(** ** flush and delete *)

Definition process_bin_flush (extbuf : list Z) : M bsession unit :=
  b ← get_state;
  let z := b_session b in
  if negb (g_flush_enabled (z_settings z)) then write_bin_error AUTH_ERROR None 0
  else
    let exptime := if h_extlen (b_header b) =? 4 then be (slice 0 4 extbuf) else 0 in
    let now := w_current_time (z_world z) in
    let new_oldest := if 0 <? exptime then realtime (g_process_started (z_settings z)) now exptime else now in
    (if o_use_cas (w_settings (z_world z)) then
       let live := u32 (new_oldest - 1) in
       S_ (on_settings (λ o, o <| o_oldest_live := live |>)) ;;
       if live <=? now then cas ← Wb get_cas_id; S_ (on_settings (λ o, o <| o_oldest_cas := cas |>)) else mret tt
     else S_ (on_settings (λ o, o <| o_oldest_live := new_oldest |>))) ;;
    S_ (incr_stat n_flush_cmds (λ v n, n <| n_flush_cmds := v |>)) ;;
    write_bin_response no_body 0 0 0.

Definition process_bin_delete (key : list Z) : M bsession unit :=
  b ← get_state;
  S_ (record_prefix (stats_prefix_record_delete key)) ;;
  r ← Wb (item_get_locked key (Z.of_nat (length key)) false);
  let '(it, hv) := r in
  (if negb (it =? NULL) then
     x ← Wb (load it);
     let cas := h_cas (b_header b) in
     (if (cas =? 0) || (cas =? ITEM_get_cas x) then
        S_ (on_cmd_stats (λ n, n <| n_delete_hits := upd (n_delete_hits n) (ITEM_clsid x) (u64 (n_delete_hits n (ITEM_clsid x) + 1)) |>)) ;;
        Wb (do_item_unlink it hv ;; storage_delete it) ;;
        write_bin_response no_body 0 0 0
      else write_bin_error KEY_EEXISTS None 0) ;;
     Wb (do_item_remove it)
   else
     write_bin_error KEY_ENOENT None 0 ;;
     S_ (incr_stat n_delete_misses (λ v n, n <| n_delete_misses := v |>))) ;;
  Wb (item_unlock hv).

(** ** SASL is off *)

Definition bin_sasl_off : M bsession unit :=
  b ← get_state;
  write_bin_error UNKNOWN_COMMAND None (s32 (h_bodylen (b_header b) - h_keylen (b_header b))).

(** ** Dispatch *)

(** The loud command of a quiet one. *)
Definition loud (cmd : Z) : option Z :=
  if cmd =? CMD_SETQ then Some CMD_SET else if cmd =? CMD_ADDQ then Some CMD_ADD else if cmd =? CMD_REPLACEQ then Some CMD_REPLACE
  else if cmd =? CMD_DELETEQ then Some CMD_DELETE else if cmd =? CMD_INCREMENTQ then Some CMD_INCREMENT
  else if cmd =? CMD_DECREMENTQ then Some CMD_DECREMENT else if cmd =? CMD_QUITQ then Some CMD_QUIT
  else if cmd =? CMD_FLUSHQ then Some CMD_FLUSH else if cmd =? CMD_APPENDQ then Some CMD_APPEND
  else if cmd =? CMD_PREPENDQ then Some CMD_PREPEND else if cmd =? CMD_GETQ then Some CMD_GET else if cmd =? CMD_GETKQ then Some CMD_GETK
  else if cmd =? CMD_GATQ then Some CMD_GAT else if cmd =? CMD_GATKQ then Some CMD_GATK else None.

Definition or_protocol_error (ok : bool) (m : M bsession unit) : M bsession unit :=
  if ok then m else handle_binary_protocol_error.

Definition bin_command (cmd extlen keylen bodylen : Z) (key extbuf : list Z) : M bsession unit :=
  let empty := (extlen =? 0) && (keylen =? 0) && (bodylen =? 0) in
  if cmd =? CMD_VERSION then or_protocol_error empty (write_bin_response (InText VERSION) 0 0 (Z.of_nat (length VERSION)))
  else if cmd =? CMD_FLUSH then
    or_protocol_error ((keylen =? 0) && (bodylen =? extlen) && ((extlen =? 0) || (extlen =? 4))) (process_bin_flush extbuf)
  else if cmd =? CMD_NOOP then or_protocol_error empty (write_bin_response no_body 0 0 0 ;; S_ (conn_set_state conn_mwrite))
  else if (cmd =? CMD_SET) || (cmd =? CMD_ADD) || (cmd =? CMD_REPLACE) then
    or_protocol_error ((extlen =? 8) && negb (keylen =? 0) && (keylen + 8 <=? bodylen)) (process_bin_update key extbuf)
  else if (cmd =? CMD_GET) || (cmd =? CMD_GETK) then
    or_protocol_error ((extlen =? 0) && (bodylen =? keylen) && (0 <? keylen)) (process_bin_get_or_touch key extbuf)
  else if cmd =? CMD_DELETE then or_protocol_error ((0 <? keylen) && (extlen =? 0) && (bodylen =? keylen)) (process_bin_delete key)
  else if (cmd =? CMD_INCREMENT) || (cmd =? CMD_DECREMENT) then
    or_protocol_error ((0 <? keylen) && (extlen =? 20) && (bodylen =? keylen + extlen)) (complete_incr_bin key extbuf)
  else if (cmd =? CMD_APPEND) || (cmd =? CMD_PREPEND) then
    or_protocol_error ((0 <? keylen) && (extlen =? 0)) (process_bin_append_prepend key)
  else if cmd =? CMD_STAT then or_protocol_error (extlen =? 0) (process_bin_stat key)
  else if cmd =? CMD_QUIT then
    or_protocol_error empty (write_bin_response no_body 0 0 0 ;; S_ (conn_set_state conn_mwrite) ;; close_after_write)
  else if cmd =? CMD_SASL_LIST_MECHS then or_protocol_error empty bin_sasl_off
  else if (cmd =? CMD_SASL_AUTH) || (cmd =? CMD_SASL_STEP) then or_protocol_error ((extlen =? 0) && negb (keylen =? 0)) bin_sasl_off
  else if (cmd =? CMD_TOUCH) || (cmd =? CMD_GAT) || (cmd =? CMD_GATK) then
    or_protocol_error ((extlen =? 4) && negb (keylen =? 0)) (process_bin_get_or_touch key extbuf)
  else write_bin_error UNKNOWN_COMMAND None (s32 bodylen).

THE PROBLEM → Where the word "bsession" appears in a line of the entries, copy that line.

EXERCISE ANSWER →
Definition process_bin_flush (extbuf : list Z) : M bsession unit :=
Definition process_bin_delete (key : list Z) : M bsession unit :=
Definition bin_sasl_off : M bsession unit :=
Definition or_protocol_error (ok : bool) (m : M bsession unit) : M bsession unit :=
Definition bin_command (cmd extlen keylen bodylen : Z) (key extbuf : list Z) : M bsession unit :=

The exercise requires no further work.